**** SOURCE DATA
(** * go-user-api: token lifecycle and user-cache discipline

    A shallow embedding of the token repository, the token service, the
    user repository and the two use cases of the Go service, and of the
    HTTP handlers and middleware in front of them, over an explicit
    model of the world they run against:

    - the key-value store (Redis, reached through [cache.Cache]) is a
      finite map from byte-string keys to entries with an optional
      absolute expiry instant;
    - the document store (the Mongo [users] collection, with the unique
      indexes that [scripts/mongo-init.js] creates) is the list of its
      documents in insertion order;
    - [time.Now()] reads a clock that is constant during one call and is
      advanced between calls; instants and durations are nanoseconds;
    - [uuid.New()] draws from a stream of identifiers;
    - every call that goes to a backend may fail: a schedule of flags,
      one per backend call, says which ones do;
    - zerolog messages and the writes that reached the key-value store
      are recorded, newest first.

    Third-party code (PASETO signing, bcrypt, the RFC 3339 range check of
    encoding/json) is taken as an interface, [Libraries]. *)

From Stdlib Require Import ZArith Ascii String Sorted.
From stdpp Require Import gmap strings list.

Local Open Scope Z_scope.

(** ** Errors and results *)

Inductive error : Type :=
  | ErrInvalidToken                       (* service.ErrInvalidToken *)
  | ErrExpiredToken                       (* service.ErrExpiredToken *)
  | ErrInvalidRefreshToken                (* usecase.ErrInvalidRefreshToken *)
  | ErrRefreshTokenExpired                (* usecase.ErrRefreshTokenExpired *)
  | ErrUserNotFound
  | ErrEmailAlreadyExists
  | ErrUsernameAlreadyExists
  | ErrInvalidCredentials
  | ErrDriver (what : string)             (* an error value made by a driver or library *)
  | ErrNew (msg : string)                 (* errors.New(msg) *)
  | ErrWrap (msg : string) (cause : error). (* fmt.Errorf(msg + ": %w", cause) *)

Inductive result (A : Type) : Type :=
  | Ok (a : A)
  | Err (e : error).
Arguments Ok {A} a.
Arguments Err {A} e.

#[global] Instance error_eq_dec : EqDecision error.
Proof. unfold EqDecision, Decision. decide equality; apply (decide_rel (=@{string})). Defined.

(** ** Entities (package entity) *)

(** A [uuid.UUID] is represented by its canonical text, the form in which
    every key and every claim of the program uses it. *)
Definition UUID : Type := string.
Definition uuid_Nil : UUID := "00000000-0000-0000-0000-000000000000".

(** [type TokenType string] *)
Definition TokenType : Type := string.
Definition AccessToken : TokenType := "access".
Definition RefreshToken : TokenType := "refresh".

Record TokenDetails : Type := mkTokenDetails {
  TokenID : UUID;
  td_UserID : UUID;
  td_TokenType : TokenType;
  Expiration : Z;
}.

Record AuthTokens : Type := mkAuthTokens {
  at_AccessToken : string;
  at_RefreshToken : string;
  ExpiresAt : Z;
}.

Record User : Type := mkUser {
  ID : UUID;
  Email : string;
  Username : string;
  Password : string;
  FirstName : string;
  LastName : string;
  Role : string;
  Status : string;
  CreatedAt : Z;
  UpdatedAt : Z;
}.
********
◆ TO DO: Each line in the records above that contains the word "store" must be copied.

◆ SOLUTION FOR THIS EXERCISE:
    - the key-value store (Redis, reached through [cache.Cache]) is a
    - the document store (the Mongo [users] collection, with the unique
    - zerolog messages and the writes that reached the key-value store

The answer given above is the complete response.